The world this week
Jun 29th 2023 |
Vladimir Putin resurfaced to address Russians in a televised speech, after a mutiny by troops from the mercenary Wagner Group. Trying to reassert his authority following perhaps the most serious challenge to his two decades in power, the president said the organisers of the revolt had “betrayed their country” but repeated a promise that those who took part could either join the Russian army or move to Belarus. Yevgeny Prigozhin, Wagner’s leader, claimed that his rebellion, which had started to march on Moscow, was a protest at the military’s mishandling of the Ukraine war. The speed at which Wagner’s troops advanced in Russia has led to speculation about collusion with Russian generals and the potential for civil war.
Mr Prigozhin went into exile in Belarus under a deal brokered by the Belarusian dictator, Alexander Lukashenko. Latvia, Lithuania and Poland, which all border Belarus, warned that the regrouping of Wagner forces in that country posed a threat to their security.
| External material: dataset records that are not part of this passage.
Lemma run_bind {R R'} (k : R -> uprog R') n : forall (t : uprog R) s x s1 r s', run h n t s = Ret (Returned x) s1 ->
  yields (k x) s1 r s' -> yields (ITree.bind t k) s r s'.
Proof.
  induction n as [|n IH]; intros t s x s1 r s' Hn Hk; cbn [run] in Hn; [done|].
  destruct (observe t) as [y|u|X [e|p] c] eqn:E.
  - injection Hn as -> ->. eapply yields_observe; [|exact Hk]. by rewrite observe_bind, E.
  - destruct (IH u s x s1 r s' Hn Hk) as [m Hm]. exists (Datatypes.S m). cbn [run]. by rewrite observe_bind, E.
  - unfold bind in Hn. destruct (h X e s) as [y s2| | |] eqn:Eh; try done.
    destruct (IH (c y) s2 x s1 r s' Hn Hk) as [m Hm]. exists (Datatypes.S m). cbn [run]. rewrite observe_bind, E. unfold bind. by rewrite Eh.
  - destruct p; discriminate Hn.
Qed.

Lemma yields_bind {R R'} (t : uprog R) (k : R -> uprog R') s x s1 r s' :
  yields t s (Returned x) s1 -> yields (k x) s1 r s' -> yields (ITree.bind t k) s r s'.
Proof. intros [n Hn] Hk. by eapply run_bind. Qed.

Lemma run_bind_bind {R R' R2} (k : R -> uprog R') (k2 : R' -> uprog R2) n : forall (t : uprog R) s x s1 r s',
  run h n t s = Ret (Returned x) s1 -> yields (ITree.bind (k x) k2) s1 r s' -> yields (ITree.bind (ITree.bind t k) k2) s r s'.
Proof.
  induction n as [|n IH]; intros t s x s1 r s' Hn Hk; cbn [run] in Hn; [done|].
  destruct (observe t) as [y|u|X [e|p] c] eqn:E.
  - injection Hn as -> ->. eapply yields_observe; [|exact Hk]. by rewrite !observe_bind, E.
  - destruct (IH u s x s1 r s' Hn Hk) as [m Hm]. exists (Datatypes.S m). cbn [run]. by rewrite !observe_bind, E.
  - unfold bind in Hn. destruct (h X e s) as [y s2| | |] eqn:Eh; try done.
    destruct (IH (c y) s2 x s1 r s' Hn Hk) as [m Hm]. exists (Datatypes.S m). cbn [run]. rewrite !observe_bind, E. unfold bind. by rewrite Eh.
  - destruct p; discriminate Hn.
Qed.
Lemma yields_bind_bind {R R' R2} (t : uprog R) (k : R -> uprog R') (k2 : R' -> uprog R2) s x s1 r s' :
  yields t s (Returned x) s1 -> yields (ITree.bind (k x) k2) s1 r s' -> yields (ITree.bind (ITree.bind t k) k2) s r s'.
Proof. intros [n Hn] Hk. by eapply run_bind_bind. Qed.

Lemma run_bind_exit {R R'} (k : R -> uprog R') n : forall (t : uprog R) s s1, run h n t s = Ret Exited s1 ->
  yields (ITree.bind t k) s Exited s1.
Proof.
  induction n as [|n IH]; intros t s s1 Hn; cbn [run] in Hn; [done|].
  destruct (observe t) as [y|u|X [e|p] c] eqn:E; [done| | |].
  - destruct (IH u s s1 Hn) as [m Hm]. exists (Datatypes.S m). cbn [run]. by rewrite observe_bind, E.
  - unfold bind in Hn. destruct (h X e s) as [y s2| | |] eqn:Eh; try done.
    destruct (IH (c y) s2 s1 Hn) as [m Hm]. exists (Datatypes.S m). cbn [run]. rewrite observe_bind, E. unfold bind. by rewrite Eh.
  - exists 1%nat. cbn [run]. rewrite observe_bind, E. destruct p; try discriminate Hn. by injection Hn as ->.
Qed.

Lemma yields_bind_exit {R R'} (t : uprog R) (k : R -> uprog R') s s' : yields t s Exited s' -> yields (ITree.bind t k) s Exited s'.
Proof. intros [n Hn]. by eapply run_bind_exit. Qed.

Lemma yields_file {X} (e : fileE X) s x s' : h X e s = Ret x s' -> yields (file e) s (Returned x) s'.
Proof. intros He. exists 2%nat. cbn. unfold bind. by rewrite He. Qed.

(** One call, and the rest of the program. *)
Lemma yields_call {X R} (e : fileE X) (k : X -> uprog R) s x s1 r s' :
  h X e s = Ret x s1 -> yields (k x) s1 r s' -> yields (ITree.bind (file e) k) s r s'.
Proof. intros He. apply yields_bind. by apply yields_file. Qed.

Lemma yields_loop {I R} (body : I -> uprog (I + R)) i s r s' :
  yields (ITree.bind (body i) (fun x => match x with inl j => Tau (loop body j) | inr y => ITreeDefinition.Ret y end)) s r s' ->
  yields (loop body i) s r s'.
Proof. by apply yields_observe. Qed.

End yields.

(** ** The abstract system's state *)

Abbreviation ayields := (yields ahandle).

Lemma a_print_nil a : a_print [] a = a.
Proof. unfold a_print. rewrite app_nil_r. by destruct a. Qed.
Lemma a_print_print b c a : a_print c (a_print b a) = a_print (b ++ c) a.
Proof. unfold a_print. cbn. by rewrite app_assoc. Qed.

Lemma a_fd_Some a fd x : a_fd a fd = Some x -> 0 <= fd < Z.of_nat NOFILE /\ a_fds a !! Z.to_nat fd = Some (Some x).
Proof.
  unfold a_fd. destruct (Z.ltb_spec fd 0), (Z.leb_spec (Z.of_nat NOFILE) fd); cbn [orb]; try done.
  intros Hx. split; [lia|]. destruct (a_fds a !! Z.to_nat fd) as [y|]; cbn in Hx; by subst.
Qed.
Lemma a_fd_set a fd k x : 0 <= fd < Z.of_nat NOFILE -> (k < length (a_fds a))%nat ->
  a_fd (a_set k x a) fd = if decide (k = Z.to_nat fd) then x else a_fd a fd.
Proof.
  intros Hf Hk. unfold a_fd, a_set. cbn [a_fds]. rewrite (proj2 (Z.ltb_ge _ _)), (proj2 (Z.leb_gt _ _)) by lia. cbn [orb].
  case_decide as E; [subst; by rewrite list_lookup_insert_eq|by rewrite list_lookup_insert_ne].
Qed.

Lemma free_fd_None l k : free_fd l = Some k -> l !! k = Some None.
Proof. intros Hk. apply first_idx_some in Hk as (o & Ho & Hn & _). by destruct o. Qed.

Lemma bytes_ok_app b c : bytes_ok (b ++ c) = bytes_ok b && bytes_ok c.
Proof. apply forallb_app. Qed.
Lemma bytes_ok_take n b : bytes_ok b = true -> bytes_ok (take n b) = true.
Proof. intros Hb. rewrite <- (take_drop n b), bytes_ok_app in Hb. by apply andb_true_iff in Hb as [? _]. Qed.
Lemma bytes_ok_drop n b : bytes_ok b = true -> bytes_ok (drop n b) = true.
Proof. intros Hb. rewrite <- (take_drop n b), bytes_ok_app in Hb. by apply andb_true_iff in Hb as [_ ?]. Qed.

(** Standard output is the terminal. *)
Definition tty (a : aos) : Prop := a_fd a 1 = Some Terminal.

Lemma write_tty a b : tty a -> bytes_ok b = true -> Z.of_nat (length b) <= WRITE_MAX ->
  ahandle _ (Write 1 b) a = Ret (Z.of_nat (length b)) (a_print b a).
Proof.
  intros Ht Hb Hl. unfold ahandle, astep. rewrite Ht, Hb. by rewrite (proj2 (Z.leb_le _ _) Hl).
Qed.

Lemma print_bytes b : forall a, tty a -> bytes_ok b = true ->
  ayields (each b (fun c => ITree.bind (file (Write 1 [c])) (fun _ => done tt))) a (Returned tt) (a_print b a).
Proof.
  induction b as [|c b IH]; intros a Ht Hb; cbn [each]; [rewrite a_print_nil; apply yields_ret|].
  change (bytes_ok ([c] ++ b) = true) in Hb. rewrite bytes_ok_app in Hb. apply andb_true_iff in Hb as [Hc Hb].
  eapply yields_bind; [eapply yields_call; [by apply write_tty|apply yields_ret]|].
  replace (a_print (c :: b) a) with (a_print b (a_print [c] a)) by apply a_print_print. by apply IH.
Qed.

Lemma print_fmt fmt args a : tty a -> bytes_ok (formatted fmt args) = true ->
  ayields (printf 1 fmt args) a (Returned tt) (a_print (formatted fmt args) a).
Proof. apply print_bytes. Qed.

(** ** cat *)

Lemma read_file a fd d off n : a_fd a fd = Some (Reading d off) -> 0 <= n < 2 ^ 31 ->
  ahandle _ (Read fd n) a = Ret (Z.of_nat (length (take (Z.to_nat n) (drop off d))), take (Z.to_nat n) (drop off d))
    (a_set (Z.to_nat fd) (Some (Reading d (off + length (take (Z.to_nat n) (drop off d))))) a).
Proof.
  intros Hf Hn. unfold ahandle, astep. rewrite (proj2 (Z.ltb_ge _ _)), (proj2 (Z.leb_gt _ _)) by lia. cbn [orb]. by rewrite Hf.
Qed.

Lemma a_set_set k x y a : a_set k x (a_set k y a) = a_set k x a.
Proof. unfold a_set. cbn. by rewrite list_insert_insert_eq. Qed.

(** Reading block by block to the end: what a loop over the descriptor does. *)
Lemma read_step a fd d off : a_fd a fd = Some (Reading d off) -> (off <= length d)%nat ->
  exists b, ahandle _ (Read fd 512) a = Ret (Z.of_nat (length b), b) (a_set (Z.to_nat fd) (Some (Reading d (off + length b))) a) /\
    drop off d = b ++ drop (off + length b) d /\ (length b <= 512)%nat /\ (off + length b <= length d)%nat /\ (b = [] -> off = length d).
Proof.
  intros Hf Ho. exists (take 512 (drop off d)). split; [by apply (read_file a fd d off 512)|].
  assert (length (take 512 (drop off d)) = 512 `min` (length d - off))%nat as Hl by (by rewrite length_take, length_drop).
  split_and!.
  - rewrite <- drop_drop. rewrite Hl. rewrite <- (take_drop 512 (drop off d)) at 1. f_equal.
    destruct (decide (512 <= length d - off)%nat); [by rewrite Nat.min_l|].
    rewrite Nat.min_r by lia. by rewrite (drop_ge (drop off d) 512), (drop_ge (drop off d) (length d - off)) by (rewrite length_drop; lia).
  - rewrite Hl. lia.
  - rewrite Hl. lia.
  - intros Hb. apply (f_equal length) in Hb. rewrite Hl in Hb. change (length []) with 0%nat in Hb. lia.
Qed.

Lemma tty_set a fd x : tty a -> 0 <= fd -> (Z.to_nat fd < length (a_fds a))%nat -> fd <> 1 -> tty (a_set (Z.to_nat fd) x a).
Proof. intros Ht Hp Hf Hn. unfold tty. rewrite a_fd_set by (done || lia). rewrite decide_False by lia. done. Qed.

Lemma cat_fd d fd n : forall a off, a_fd a fd = Some (Reading d off) -> tty a -> bytes_ok d = true -> (off <= length d)%nat ->
  (length d - off <= n)%nat ->
  ayields (cat fd) a (Returned tt) (a_print (drop off d) (a_set (Z.to_nat fd) (Some (Reading d (length d))) a)).
Proof.
  induction n as [n IH] using lt_wf_ind; intros a off Hf Ht Hd Ho Hn.
  destruct (read_step a fd d off Hf Ho) as (b & Hr & Eb & Hb512 & Hble & Hend).
  destruct (a_fd_Some _ _ _ Hf) as [Hfd Hl]. pose proof (lookup_lt_Some _ _ _ Hl) as Hlt.
  assert (fd <> 1) as Hfd1 by (intros ->; unfold tty in Ht; congruence).
  apply yields_loop. destruct b as [|c b].
  - rewrite (Hend eq_refl) in *. cbn [length] in Hr. rewrite Nat.add_0_r in Hr.
    eapply yields_bind; [eapply yields_call; [exact Hr|]; apply yields_ret|]. rewrite drop_all, a_print_nil. apply yields_ret.
  - set (b' := c :: b) in *. assert (0 < length b')%nat as Hpos by (subst b'; cbn; lia).
    set (a1 := a_set (Z.to_nat fd) (Some (Reading d (off + length b'))) a) in *.
    assert (bytes_ok b' = true) as Hb'.
    { pose proof (bytes_ok_drop off d Hd) as Hx. rewrite Eb, bytes_ok_app in Hx. by apply andb_true_iff in Hx as [? _]. }
    assert (tty a1) as Ht1 by (apply tty_set; try done; lia).
    eapply yields_bind; [eapply yields_call; [exact Hr|]|].
    { cbn [fst snd]. rewrite (proj2 (Z.ltb_lt 0 _)) by lia. eapply yields_call; [apply write_tty; [done|done|unfold WRITE_MAX; lia]|apply yields_ret]. }
    apply yields_tau. rewrite Eb.
    replace (a_print (b' ++ drop (off + length b') d) (a_set (Z.to_nat fd) (Some (Reading d (length d))) a))
      with (a_print (drop (off + length b') d) (a_set (Z.to_nat fd) (Some (Reading d (length d))) (a_print b' a1))).
    2:{ rewrite <- a_print_print. f_equal. unfold a_print, a_set. subst a1. cbn. by rewrite list_insert_insert_eq. }
    apply (IH (length d - (off + length b'))%nat); try done; [lia|].
    change (a_fd a1 fd = Some (Reading d (off + length b'))). unfold a1. rewrite a_fd_set by (done || lia). by rewrite decide_True.
Qed.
The failed rebellion by Wagner Group raised questions about the future of its operations in Africa, where it is thought to have some 5,000 mercenaries and extensive business interests. Press reports suggested that Russia’s government is trying to take direct control of Wagner’s foreign operations, including those in Syria.
Volodymyr Zelensky, the president of Ukraine, said that Ukraine’s counter-offensive was making gains. In its regular assessment, Britain’s Ministry of Defence reported that Ukraine may have retaken some land in the Donbas region that Russia has occupied since 2014, but described this as a small advance.
The presidents of Lithuania and Poland met Mr Zelensky to talk about Ukraine’s application to join NATO. Lithuania is hosting a summit of the military alliance on July 11th and 12th that will discuss Ukraine’s bid for membership.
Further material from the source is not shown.